> _Task prompt_
For the records below, reproduce exactly the line that contains "Definition int_max_str_digits : N := 4300." and all subsequent lines, with nothing left out and nothing added.

##### Extracted information

(** * querymd: the SQL query builder of [builder.py]

    A shallow embedding of the fragment classes ([TimeGrain], [Slice],
    [Measure], [Ratio], [Filter]) and of [QueryBuilder].  Python strings are
    [string], [None]-able attributes are [option]s, the [components] dict,
    whose five keys are fixed by [__init__], is a record, raised exceptions
    are values of [exn], and the methods of [QueryBuilder], which read and
    mutate [self], are computations of a state-and-exception monad. *)

From Stdlib Require Import String Ascii List ZArith Bool DecimalString Lia.
Import ListNotations.
Local Open Scope string_scope.

(** ** Python strings, values and exceptions *)

(** The two characters that a string literal of this file cannot hold. *)
Definition nl : string := String "010"%char EmptyString.
Definition dq : string := String "034"%char EmptyString.

(** [sep.join(parts)]. *)
Definition join (sep : string) (parts : list string) : string :=
  String.concat sep parts.

(** [range(n)]. *)
Definition range (n : nat) : list nat := seq 0 n.

(** [str(n)] for a non-negative [int]. *)
Definition str (n : nat) : string := NilEmpty.string_of_uint (Nat.to_uint n).

(** The exceptions that the code raises, with their messages. *)
Inductive exn : Type :=
| ValueError (msg : string)
| AttributeError (msg : string).

Inductive result (A : Type) : Type :=
| Ok (a : A)
| Raise (e : exn).
Arguments Ok {A} a.
Arguments Raise {A} e.

(** What a caller may hand over as the [value] of a [Filter]: the code never
    checks it beyond [isinstance(value, list)], so the model keeps the
    elements dynamically typed.  Elements are atoms; containers are a list
    or a tuple of atoms. *)
Inductive pyatom : Type :=
| PNone
| PBool (b : bool)
| PInt (z : Z)
| PStr (s : string).

Inductive pyval : Type :=
| PAtom (a : pyatom)
| PList (items : list pyatom)
| PTuple (items : list pyatom).

(** The decimal digits of an [int], without its sign. *)
Definition digits (z : Z) : string :=
  NilEmpty.string_of_uint (N.to_uint (Z.abs_N z)).

(** [sys.get_int_max_str_digits()], at its default: CPython converts no
    [int] of more digits to a string. *)
Definition int_max_str_digits : N := 4300.

Definition ExceedsIntMaxStrDigits : exn :=
  ValueError
    "Exceeds the limit (4300 digits) for integer string conversion; use sys.set_int_max_str_digits() to increase the limit".

(** An item interpolated in an f-string with an empty format spec: this is
    [str(v)] for these types, which raises for an [int] of too many
    digits. *)
Definition format (v : pyatom) : result string :=
  match v with
  | PNone => Ok "None"
  | PBool true => Ok "True"
  | PBool false => Ok "False"
  | PInt z =>
      if (int_max_str_digits <? N.of_nat (String.length (digits z)))%N
      then Raise ExceedsIntMaxStrDigits
      else Ok (NilEmpty.string_of_int (Z.to_int z))
  | PStr s => Ok s
  end.

(** [isinstance(v, list)]. *)
Definition isinstance_list (v : pyval) : bool :=
  match v with
  | PList _ => true
  | _ => false
  end.

(** The items that [for v in value] goes through. *)
Definition items_of (v : pyval) : list pyatom :=
  match v with
  | PAtom _ => []
  | PList items | PTuple items => items
  end.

##########

> _Task result_
Definition int_max_str_digits : N := 4300.

Definition ExceedsIntMaxStrDigits : exn :=
  ValueError
    "Exceeds the limit (4300 digits) for integer string conversion; use sys.set_int_max_str_digits() to increase the limit".

(** An item interpolated in an f-string with an empty format spec: this is
    [str(v)] for these types, which raises for an [int] of too many
    digits. *)
Definition format (v : pyatom) : result string :=
  match v with
  | PNone => Ok "None"
  | PBool true => Ok "True"
  | PBool false => Ok "False"
  | PInt z =>
      if (int_max_str_digits <? N.of_nat (String.length (digits z)))%N
      then Raise ExceedsIntMaxStrDigits
      else Ok (NilEmpty.string_of_int (Z.to_int z))
  | PStr s => Ok s
  end.

(** [isinstance(v, list)]. *)
Definition isinstance_list (v : pyval) : bool :=
  match v with
  | PList _ => true
  | _ => false
  end.

(** The items that [for v in value] goes through. *)
Definition items_of (v : pyval) : list pyatom :=
  match v with
  | PAtom _ => []
  | PList items | PTuple items => items
  end.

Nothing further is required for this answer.